Since joining DoorDash, Afshin has grown his career into becoming an engineering manager on the Ads Engineering team, where he’s experienced a healthy blend of building things that didn’t exist before, while also continuing to incrementally improve on what’s been developed over the last 10 years. 

“I’ve seen all sorts of engineers navigate their careers at DoorDash. And the beautiful thing about this company is that no one is blocking your growth,” Afshin continues. “If you’re looking for more opportunities, you want to work harder, you want to solve more problems, raise your hand. We move fast and the work is not easy. Your experience here is defined by how you leverage your time and skills.”

Along with his role as an engineering manager, Afshin is a heavy proponent of the WeDash program, last year completing the most dashes in the company and earning company-wide recognition during an All Hands meeting with our DoorDash CEO and Co-Founder Tony Xu.

“You can’t solve some of these problems unless you experience them, and I think a program like WeDash helps people who are building for all these legs in the marketplace,” Afshin says. “From my perspective, it’s just the mission and the vision of the company, right? If you are connecting the empowering communities, we are creating a better kind of life for our customers, for our dashers, and for our merchants. I really wanted to be connected to that. And I want to see how we are doing it on the ground and actually being connected with people.”
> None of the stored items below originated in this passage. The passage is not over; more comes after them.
Lemma command_arrives c h :
  command_wf c -> in_u 32 (h_stream_id h) -> in_u 32 (h_timestamp h) ->
  exists m payload, into_message c h = Ok m /\ emits (encode_message_payload m) payload /\
    header m = h /\ type_of_message m = TCommandAmf0 /\
    forall csid, on_message (mk_chunk csid (h_stream_id h) TCommandAmf0 (h_timestamp h) payload)
                 = on_wire_command c (h_stream_id h).
Proof.
  intros Hc Hs Ht. destruct (command_message c h Hc Hs Ht) as (name & id & object & args & E & W & N & F).
  destruct W as (_ & _ & W1 & W2 & W3 & W4).
  destruct (session_command_survives name id object args W1 W2 W3 W4) as (bs & Eb & Db).
  exists (MCommand h VAmf0 name id object args), bs. split_and!; [done|exact Eb|done|done|].
  intros csid. unfold on_message. cbn [on_message_depth message_type RtmpTypes.message_stream_id payload].
  unfold on_command_message_with_version. rewrite Db.
  change (dispatch_command (mk_decoded name id (i64_to_f64 id) object args) (h_stream_id h)
          = on_wire_command c (h_stream_id h)).
  unfold dispatch_command. cbn [dc_name dc_transaction_id dc_object dc_args dc_transaction_id_raw].
  assert (Hn : canonical_command_name (to_ascii_lowercase (command_name c)) = Some (command_name c)) by (by destruct c).
  rewrite N, Hn. cbn [mbind option_bind]. rewrite <- N, F. cbn [result_ok].
  assert (Hid : match c with Connect _ => id = CONNECT | _ => True end).
  { destruct c; try done. by injection E as _ <- _ _. }
  destruct c; [rewrite Hid; reflexivity|reflexivity..|destruct Hc].
Qed.

(** ** Handlers that succeed *)

(** What reading goes on with. *)
Definition same_reader (s s' : RtmpCore) : Prop :=
  decoder s' = decoder s /\ input_buf s' = input_buf s /\ state s' = state s.

Definition writes (m : core_op unit) : Prop :=
  forall s out, exists e w, m (s, out) = ((set_encoder e s, out ++ [w]), Ok tt).

Lemma writes_message csid ts ty stream_id p t :
  csid_wf csid -> from_type_id ty = Ok t -> writes (send_message csid ts ty stream_id p).
Proof.
  intros Hc Ht s out. unfold send_message, se_bind. rewrite RtmpChunkStreamId_new_wf, Ht by done. cbn.
  destruct (ChunkEncoder.encode (encoder s) _ []) as [e w]. by exists e, (Write w).
Qed.

Lemma writes_command csid c h name id object args n :
  into_message c h = Ok (MCommand h VAmf0 (lit name) id object args) ->
  values_size (OfAmf0 (str (lit name)) :: OfAmf0 (num (i64_to_f64 id)) :: object :: args) = Some n ->
  csid_wf csid ->
  exists bs, (length bs <= n)%nat /\
    encode_message_payload (MCommand h VAmf0 (lit name) id object args) [] = Some bs /\
    forall s out,
      let r := ChunkEncoder.encode (encoder s) (mk_chunk csid (h_stream_id h) TCommandAmf0 (h_timestamp h) bs) [] in
      send_command csid c h (s, out) = ((set_encoder (fst r) s, out ++ [Write (snd r)]), Ok tt).
Proof.
  intros Hc (bs & L & E)%values_encoded Hi. exists bs. split; [done|]. split; [apply (E [])|].
  intros s out r. unfold send_command. rewrite Hc.
  change (send_rtmp_message csid (MCommand h VAmf0 (lit name) id object args) (s, out)
    = ((set_encoder (fst r) s, out ++ [Write (snd r)]), Ok tt)).
  unfold send_rtmp_message. rewrite RtmpChunkStreamId_new_wf by done.
  unfold se_bind, get, message_encode, message_to_chunk. cbn [fst].
  assert (P : encode_message_payload (MCommand h VAmf0 (lit name) id object args) [] = Some bs) by apply (E []).
  rewrite P. cbn [mbind option_bind header type_of_message]. fold r. by destruct r.
Qed.

Lemma writes_known csid c h name id object args n :
  into_message c h = Ok (MCommand h VAmf0 (lit name) id object args) ->
  values_size (OfAmf0 (str (lit name)) :: OfAmf0 (num (i64_to_f64 id)) :: object :: args) = Some n ->
  csid_wf csid -> writes (send_command csid c h).
Proof.
  intros H1 H2 H3. destruct (writes_command _ _ _ _ _ _ _ _ H1 H2 H3) as (bs & _ & _ & E).
  intros s out. rewrite E. by eexists _, _.
Qed.

Lemma writes_amf0 csid stream_id values n :
  csid_wf csid -> scalars_size values = Some n -> writes (ignore_error (send_amf0 csid stream_id values)).
Proof.
  intros Hc Hn s out. unfold ignore_error, send_amf0, Amf0.encode_all.
  destruct (encode_all_scalars values 0 n [] [] Hn) as (bs & _ & ->). cbn [fmap option_fmap option_map].
  destruct (writes_message csid 0 20 stream_id ([] ++ bs) TCommandAmf0 Hc eq_refl s out) as (e & w & E).
  cbn [e_buf]. rewrite E. by eexists _, _.
Qed.

(** The commands of a client, as the driver gives them. *)
Definition wire_command (cmd : RtmpCoreCommand) : option (Z * RtmpCommand * RtmpMessageHeader) :=
  match cmd with
  | ClientConnect app flash_ver tc_url => Some (3, Connect (mk_connect app flash_ver tc_url), PCM)
  | ClientCreateStream raw => Some (3, CreateStream (from_f64 raw), PCM)
  | ClientPublish id raw name => Some (8, RtmpCommand.Publish (from_f64 raw) name, mk_header id 0)
  | ClientPlay id raw name start => Some (8, Play (from_f64 raw) name start, mk_header id 0)
  | _ => None
  end.

(** What the server is to hear. *)
Definition announced (cmd : RtmpCoreCommand) (sv : RtmpCore) : option RtmpEvent :=
  let '(app, url) := app_and_url sv in
  match cmd with
  | ClientConnect app _ tc_url => Some (EvConnected app tc_url)
  | ClientCreateStream _ => Some (EvStreamCreated (Z.max (next_stream_id sv) 1))
  | ClientPublish id _ name => Some (EvPublishRequested id app url name)
  | ClientPlay id _ name _ => Some (EvPlayRequested id app url name)
  | _ => None
  end.

Lemma writes_connect_result txn : writes (send_connect_result txn).
Proof. eapply writes_known; [reflexivity|reflexivity|unfold csid_wf; lia]. Qed.

Lemma writes_create_stream_result txn id : writes (send_create_stream_result txn id).
Proof. eapply writes_known; [reflexivity|reflexivity|unfold csid_wf; lia]. Qed.

Lemma writes_bw_done : writes send_on_bw_done.
Proof. eapply writes_amf0; [unfold csid_wf; lia|reflexivity]. Qed.

Lemma writes_bind {A} (m : core_op unit) (k : core_op A) s out :
  writes m -> exists e w, (m ;;; k) (s, out) = k (set_encoder e s, out ++ [w]).
Proof. intros H. destruct (H s out) as (e & w & E). exists e, w. unfold se_bind. by rewrite E. Qed.

(** The handler of each announces it and leaves the reader alone. *)
Lemma handler_announces cmd csid c h sv out :
  wire_command cmd = Some (csid, c, h) ->
  exists sv' w e, on_wire_command c (h_stream_id h) (sv, out) = ((sv', out ++ w), Ok tt) /\
    announced cmd sv = Some e /\ Event e ∈ w /\ same_reader sv sv'.
Proof.
  unfold announced. destruct (app_and_url sv) as [a u] eqn:Eau.
  destruct cmd; try done; cbn [wire_command]; intros [= <- <- <-]; cbn [on_wire_command h_stream_id PCM].
  - set (s1 := set_connected (Some app) (Some tc_url) sv).
    destruct (writes_bind _ (send_on_bw_done ;;; event (EvConnected app tc_url)) s1 out
      (writes_connect_result (i64_to_f64 CONNECT))) as (e1 & w1 & E1).
    destruct (writes_bind _ (event (EvConnected app tc_url)) (set_encoder e1 s1) (out ++ [w1]) writes_bw_done)
      as (e2 & w2 & E2).
    eexists _, [w1; w2; Event (EvConnected app tc_url)], _. split; [|split; [reflexivity|]].
    + etrans; [exact E1|]. etrans; [exact E2|]. unfold event, push, se_upd. cbn [fst snd]. rewrite <- !app_assoc. reflexivity.
    + split; [do 2 right; left|done].
  - unfold handle_create_stream_command, allocate_stream_id. 
    set (id := Z.max (next_stream_id sv) 1). set (s1 := set_next_stream_id (if next_stream_id sv + 1 <? 2 ^ 32 then next_stream_id sv + 1 else 1) sv).
    destruct (writes_bind _ (event (EvStreamCreated id)) s1 out
      (writes_create_stream_result (i64_to_f64 (from_f64 transaction_id)) id)) as (e1 & w1 & E1).
    eexists _, [w1; Event (EvStreamCreated id)], _. split; [|split; [reflexivity|]].
    + etrans; [exact E1|]. unfold event, push, se_upd. cbn [fst snd]. rewrite <- !app_assoc. reflexivity.
    + split; [right; left|done].
  - exists (set_publish (fst (start_pending_publish stream_id (publish sv))) sv).
    eexists [Event _], _. split; [|split; [reflexivity|split; [left|done]]].
    change a with (fst (a, u)). change u with (snd (a, u)) at 2. rewrite <- Eau. reflexivity.
  - eexists sv, [Event _], _. split; [|split; [reflexivity|split; [left|done]]].
    change a with (fst (a, u)). change u with (snd (a, u)) at 2. rewrite <- Eau. reflexivity.
Qed.

(** ** One message between two sessions *)

(** The session as it goes into the loop: the bytes are in the buffer, an
    acknowledgement may have been written. *)
Definition fed (wire : list byte) (sv sv1 : RtmpCore) : Prop :=
  decoder sv1 = decoder sv /\ input_buf sv1 = buf_feed (input_buf sv) wire /\ state sv1 = state sv /\
  next_stream_id sv1 = next_stream_id sv /\ app_and_url sv1 = app_and_url sv.

Lemma ready_feeds wire sv :
  buf_wf (input_buf sv) ->
  exists sv1 acks, fed wire sv sv1 /\
    process_ready_bytes wire (sv, []) =
      (let buf := buf_get (input_buf sv1) in
       let '(st, rest, r) := pump_all on_message loop_error (sv1, acks) buf in
       ((set_input_buf (buf_advance (input_buf (fst st)) (length buf - length rest)) (fst st), snd st), r)).
Proof.
  intros Hb. assert (Hr : buf_in_range (buf_feed (input_buf sv) wire) = true)
    by (apply buf_in_range_wf; by apply buf_feed_view).
  unfold process_ready_bytes. set (n := wrap_u 64 (total_bytes_received sv + Z.of_nat (length wire))).
  set (s0 := set_total_bytes_received n sv). set (s1 := set_last_ack_sent n s0).
  destruct (writes_message 2 0 3 0 (be_bytes 4 (Z.land n 0xFFFFFFFF)) TAck ltac:(unfold csid_wf; lia) eq_refl s1 [])
    as (e & w & E).
  unfold se_bind at 1. change (upd _ (sv, [])) with ((s0, [] : list CoreOutput), Ok tt : result fault unit). cbv iota.
  unfold se_bind at 1, get. cbn [fst]. cbv zeta.
  change (total_bytes_received s0) with n.
  destruct (_ <? _).
  - exists (set_input_buf (buf_feed (input_buf sv) wire) (set_encoder e s1)), [w]. split; [by split_and!|].
    unfold se_bind at 1. cbn [when].
    assert (Ew : (upd (set_last_ack_sent n) ;;; send_message 2 0 3 0 (be_bytes 4 (Z.land n 0xFFFFFFFF))) (s0, [])
      = ((set_encoder e s1, [w]), Ok tt)) by exact E.
    rewrite Ew. unfold se_bind, upd, se_upd. cbn [fst snd].
    change (buf_in_range _) with (buf_in_range (buf_feed (input_buf sv) wire)). by rewrite Hr.
  - exists (set_input_buf (buf_feed (input_buf sv) wire) s0), []. split; [by split_and!|].
    unfold se_bind, upd, se_upd, when, se_ret. cbn [fst snd].
    change (buf_in_range _) with (buf_in_range (buf_feed (input_buf sv) wire)). by rewrite Hr.
Qed.

(** The client writes one message. *)
Lemma client_writes cmd csid c h cl :
  wire_command cmd = Some (csid, c, h) -> cmd_fits cmd ->
  exists cl0 m bs, encoder cl0 = encoder cl /\ into_message c h = Ok m /\
    encode_message_payload m [] = Some bs /\ Z.of_nat (length bs) <= MAX_MESSAGE_SIZE /\ csid_wf csid /\
    let r := ChunkEncoder.encode (encoder cl) (mk_chunk csid (h_stream_id h) TCommandAmf0 (h_timestamp h) bs) [] in
    on_command cmd (cl, []) = ((set_encoder (fst r) cl0, [Write (snd r)]), Ok tt).
Proof.
  intros Hw Hf.
  assert (P : forall cl0 name id object args n,
    encoder cl0 = encoder cl -> into_message c h = Ok (MCommand h VAmf0 (lit name) id object args) ->
    values_size (OfAmf0 (str (lit name)) :: OfAmf0 (num (i64_to_f64 id)) :: object :: args) = Some n ->
    Z.of_nat n <= MAX_MESSAGE_SIZE -> csid_wf csid -> on_command cmd (cl, []) = send_command csid c h (cl0, []) ->
    exists cl0 m bs, encoder cl0 = encoder cl /\ into_message c h = Ok m /\
      encode_message_payload m [] = Some bs /\ Z.of_nat (length bs) <= MAX_MESSAGE_SIZE /\ csid_wf csid /\
      let r := ChunkEncoder.encode (encoder cl) (mk_chunk csid (h_stream_id h) TCommandAmf0 (h_timestamp h) bs) [] in
      on_command cmd (cl, []) = ((set_encoder (fst r) cl0, [Write (snd r)]), Ok tt)).
  { intros cl0 name id object args n E1 E2 E3 Hn Hc E4.
    destruct (writes_command csid c h name id object args n E2 E3 Hc) as (bs & L & Ep & Es).
    exists cl0, (MCommand h VAmf0 (lit name) id object args), bs. split_and!; try done; [lia|].
    rewrite E4, Es, E1. done. }
  unfold MAX_MESSAGE_SIZE in *. destruct cmd; try done; injection Hw as <- <- <-; cbn in Hf; destruct_and?.
  - eapply (P cl); [reflexivity|reflexivity|reflexivity|cbn; lia|unfold csid_wf; lia|reflexivity].
  - eapply (P (set_client_create (Some (from_f64 transaction_id)) cl));
      [reflexivity|reflexivity|reflexivity|cbn; lia|unfold csid_wf; lia|reflexivity].
  - eapply (P (set_client_pending_action (Some PendingPublish) cl));
      [reflexivity|reflexivity|reflexivity|cbn; lia|unfold csid_wf; lia|reflexivity].
  - eapply (P (set_client_pending_action (Some PendingPlay) cl));
      [reflexivity|reflexivity|reflexivity|cbn; lia|unfold csid_wf; lia|reflexivity].
Qed.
Afshin spent 2022 dashing in San Francisco, New York, Northern Virginia, Washington, D.C. and when he traveled. He experienced big-city dashing to high rises and condominiums, delivering orders in the suburbs, and developed a greater appreciation for the job of merchants and dashers within the business. 

“The whole dashing aspect of the marketplace is a key component of the business,” Afshin says. “If you look at it from a pure business perspective, this is very important for us to test, understand what’s working, and evaluate it to make it better.  I think from the one percent better every day value, this is the kind of responsibility every single person in the company can contribute to. I strongly believe that it made a huge difference in my life doing the dashes. Being able to connect to people and understand and see their perspective.”

Afshin says since his recognition, where he shared the importance of dashing, he’s discussed dashing with other colleagues and continued to lead by example with his investment in the WeDash program.